- Directions
Among the lines below, keep only those from the one containing "match list_find (λ k, is_complete (take k u))" through the one containing "(item_text i (b ++ [c])) s", and reproduce them exactly.

- Dataset records
(* ===== verification/HtmlSpec.v ===== *)
(** What the HTML scanner promises: the document is first a stream of
    characters (white space is joined, control characters are dropped), and an
    item is the shortest prefix of the stream that is complete. *)
From stdpp Require Import base numbers list gmap option strings.
From S2P Require Import Prelude.
From S2P Require Import Libc.
From S2P Require Import HtmlScanner.
Import Libc Html.

(** * The reference *)

(** The byte that is stored for a character. *)
Definition stored (c : Z) : Z := u8 (if (-128 <=? c) && (c <=? 127) then c else 63).

(** The stream of a document; [ws] says whether white space was seen last. *)
Fixpoint stream `{CharSign} (ws : bool) (s : list Z) : list Z :=
  match s with
  | [] => []
  | b :: s =>
      let c := char_value b in
      if c =? 13 then stream ws s
      else if (c =? 10) || (c =? 9) || (c =? 32) then
        if ws then stream true s else 32 :: stream true s
      else if (c =? 26) || (c =? -1) then []
      else stored c :: stream false s
  end.

Definition starts_with (p b : list Z) : bool := bool_decide (p `prefix_of` b).
Definition ends_with (p b : list Z) : bool := bool_decide (p `suffix_of` b).

(** [complete b]: the characters [b] are a whole item; a text is complete when
    the start of the next tag is seen. *)
Definition complete (b : list Z) : option THtmlItem :=
  if negb (starts_with (cstr "<") b) then
    if ends_with (cstr "<") b then Some HtmlItemText else None
  else if starts_with (cstr "<![CDATA[") b then
    if (12 <=? Z.of_nat (length b)) && ends_with (cstr "]]>") b then Some HtmlItemCData else None
  else if starts_with (cstr "<!--") b then
    if (8 <=? Z.of_nat (length b)) && ends_with (cstr "-->") b then Some HtmlItemComment else None
  else if ends_with (cstr ">") b then Some HtmlItemTag else None.

Definition is_complete (b : list Z) : Prop := is_Some (complete b).
#[export] Instance is_complete_dec b : Decision (is_complete b).
Proof. unfold is_complete. apply _. Defined.

(** A text loses the space at its end. *)
Definition trim (t : list Z) : list Z :=
  if ends_with [32] t then take (length t - 1) t else t.

Definition item_text (k : THtmlItem) (b : list Z) : list Z :=
  match k with
  | HtmlItemText => trim (take (length b - 1) b)
  | HtmlItemCData => drop 9 (take (length b - 3) b)
  | _ => b
  end.

Definition drop_spaces (s : list Z) : list Z := (span (λ c, c =? 32) s).2.

(** How a call ends: an item and the rest of the stream, the end of the
    document, or an item that does not fit in the buffer. *)
Inductive scan :=
  | Item (k : THtmlItem) (t : list Z) (rest : list Z)
  | EndOfDocument
  | TooLong (rest : list Z).

(** The number of characters the buffer holds besides the final zero. *)
Definition room : nat := Z.to_nat (HTMLSCAN_MAXIMUM_ITEM - 1).

Lemma room_Z : Z.of_nat room = HTMLSCAN_MAXIMUM_ITEM - 1.
Proof. apply Z2Nat.id. unfold HTMLSCAN_MAXIMUM_ITEM. lia. Qed.
Lemma room_pos : (0 < room)%nat.
Proof. pose proof room_Z. unfold HTMLSCAN_MAXIMUM_ITEM in *. lia. Qed.
#[global] Opaque room.

(** [tag]: the character [<] that starts the item has been read already. *)
Definition next_item (tag : bool) (s : list Z) : scan :=
  let u := if tag then 60 :: s else drop_spaces s in
  match list_find (λ k, is_complete (take k u)) (seq 1 (min room (length u))) with
  | Some (_, k) =>
      match complete (take k u) with
      | Some i => Item i (item_text i (take k u)) (drop k u)
      | None => EndOfDocument
      end
  | None => if (length u <=? room)%nat then EndOfDocument else TooLong (drop (S room) u)
  end.

(** The same, a character at a time: [b] was read so far. *)
Fixpoint shortest (b s : list Z) : scan :=
  match s with
  | [] => EndOfDocument
  | c :: s =>
      if (room <=? length b)%nat then TooLong s
      else match complete (b ++ [c]) with
           | Some i => Item i (item_text i (b ++ [c])) s
           | None => shortest (b ++ [c]) s
           end
  end.

Lemma shortest_find b s :
  (length b ≤ room)%nat →
  shortest b s =
  match list_find (λ k, is_complete (take k (b ++ s)))
          (seq (S (length b)) (min room (length b + length s) - length b)) with
  | Some (_, k) =>
      match complete (take k (b ++ s)) with
      | Some i => Item i (item_text i (take k (b ++ s))) (drop k (b ++ s))
      | None => EndOfDocument
      end
  | None => if (length (b ++ s) <=? room)%nat then EndOfDocument else TooLong (drop (S room) (b ++ s))
  end.
Proof.
  revert b. induction s as [|c s IH]; intros b Hb; cbn [shortest].
  - rewrite app_nil_r. cbn [length]. rewrite Nat.add_0_r, Nat.min_r, Nat.sub_diag by done. cbn.
    by rewrite leb_correct.
  - destruct (Nat.leb_spec room (length b)).
    + assert (length b = room) as Hl by lia.
      replace (min room (length b + length (c :: s)) - length b)%nat with 0%nat by lia. cbn.
      rewrite length_app. cbn [length].
      destruct (Nat.leb_spec (length b + S (length s)) room); [lia|].
      replace (b ++ c :: s) with ((b ++ [c]) ++ s) by (by rewrite <-app_assoc).
      by rewrite drop_app_length' by (rewrite length_app; cbn; lia).
    + replace (min room (length b + length (c :: s)) - length b)%nat
        with (S (min room (length (b ++ [c]) + length s) - length (b ++ [c])))
        by (rewrite length_app; cbn [length]; lia).
      cbn [seq list_find].
      replace (b ++ c :: s) with ((b ++ [c]) ++ s) by (by rewrite <-app_assoc).
      assert (Hl : length (b ++ [c]) = S (length b)) by (rewrite length_app; cbn; lia).
      rewrite take_app_length' by done.
      destruct (complete (b ++ [c])) as [i|] eqn:Ei.
      * rewrite decide_True by (unfold is_complete; rewrite Ei; eauto).
        by rewrite take_app_length', Ei, drop_app_length' by done.
      * rewrite decide_False by (unfold is_complete; rewrite Ei; by intros [? ?]).
        rewrite IH by lia. rewrite Hl. by destruct (list_find _ _) as [[??]|].
Qed.

Lemma next_item_shortest tag s :
  next_item tag s = shortest (if tag then [60] else []) (if tag then s else drop_spaces s).
Proof.
  unfold next_item. rewrite shortest_find by (pose proof room_pos; destruct tag; cbn; lia).
  pose proof room_pos. destruct tag; cbn [length].
  - cbn [app]. replace (min room (S (length s)))%nat
      with (S (min room (1 + length s) - 1)) by lia.
    cbn [seq list_find]. case_decide as Hc; [|by destruct (list_find _ _) as [[??]|]].
    exfalso. apply (is_Some_None (A := THtmlItem)). exact Hc.
  - cbn [app]. by rewrite Nat.sub_0_r.
Qed.

(** The items of a document to come, [rItem] being the last one: what a loop
    that calls [GetNextItem] until the end sees. *)
Fixpoint items (fuel : nat) (tag : bool) (rItem s : list Z) : list (THtmlItem * list Z) :=
  match fuel with
  | O => []
  | S fuel =>
      match next_item tag s with
      | Item k t rest => (k, t) :: items fuel (bool_decide (k = HtmlItemText)) t rest
      | TooLong rest => (HtmlItemError, rItem) :: items fuel false rItem rest
      | EndOfDocument => []
      end
  end.

(** The string the last of some items has left in the variable of the caller. *)
Definition last_text (rItem : list Z) (l : list (THtmlItem * list Z)) : list Z :=
  foldl (λ _ x, x.2) rItem l.

(** The item number [i], or the end of the document. *)
Definition item_number (i : nat) (rItem : list Z) (l : list (THtmlItem * list Z)) :
    THtmlItem * list Z :=
  default (HtmlItemEOF, last_text rItem l) (l !! i).

(** All items of a document. *)
Definition document_items `{CharSign} (rItem doc : list Z) : list (THtmlItem * list Z) :=
  items (S (length doc)) false rItem (stream true doc).

(** No item has the kind [HtmlItemEOF] or [HtmlItemUnknown]. *)
Lemma complete_kind b k : complete b = Some k → k ≠ HtmlItemEOF ∧ k ≠ HtmlItemUnknown ∧ k ≠ HtmlItemError.
Proof. unfold complete. intros E. repeat case_match; by simplify_eq. Qed.

Lemma shortest_kind b s k t rest :
  shortest b s = Item k t rest → k ≠ HtmlItemEOF ∧ k ≠ HtmlItemUnknown ∧ k ≠ HtmlItemError.
Proof.
  revert b. induction s as [|c s IH]; intros b; cbn; [done|]. case_match; [done|].
  destruct (complete (b ++ [c])) eqn:E; [|apply IH]. intros ?. simplify_eq. by eapply complete_kind.
Qed.

Lemma next_item_kind tag s k t rest :
  next_item tag s = Item k t rest → k ≠ HtmlItemEOF ∧ k ≠ HtmlItemUnknown ∧ k ≠ HtmlItemError.
Proof. rewrite next_item_shortest. apply shortest_kind. Qed.

(** An item that starts with the start of a tag is no text. *)
Lemma shortest_tag b s k t rest :
  shortest (60 :: b) s = Item k t rest → k ≠ HtmlItemText.
Proof.
  revert b. induction s as [|c s IH]; intros b; cbn; [done|]. case_match; [done|].
  destruct (complete (60 :: b ++ [c])) as [i|] eqn:E; [|apply IH].
  intros ?. simplify_eq. unfold complete in E.
  assert (starts_with (cstr "<") (60 :: b ++ [c]) = true) as Hs
    by (apply bool_decide_true; by exists (b ++ [c])).
  rewrite Hs in E. repeat case_match; by simplify_eq/=.
Qed.

Lemma next_item_tag s k t rest : next_item true s = Item k t rest → k ≠ HtmlItemText.
Proof. rewrite next_item_shortest. apply (shortest_tag []). Qed.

- Problem solution
  match list_find (λ k, is_complete (take k u)) (seq 1 (min room (length u))) with
  | Some (_, k) =>
      match complete (take k u) with
      | Some i => Item i (item_text i (take k u)) (drop k u)
      | None => EndOfDocument
      end
  | None => if (length u <=? room)%nat then EndOfDocument else TooLong (drop (S room) u)
  end.

(** The same, a character at a time: [b] was read so far. *)
Fixpoint shortest (b s : list Z) : scan :=
  match s with
  | [] => EndOfDocument
  | c :: s =>
      if (room <=? length b)%nat then TooLong s
      else match complete (b ++ [c]) with
           | Some i => Item i (item_text i (b ++ [c])) s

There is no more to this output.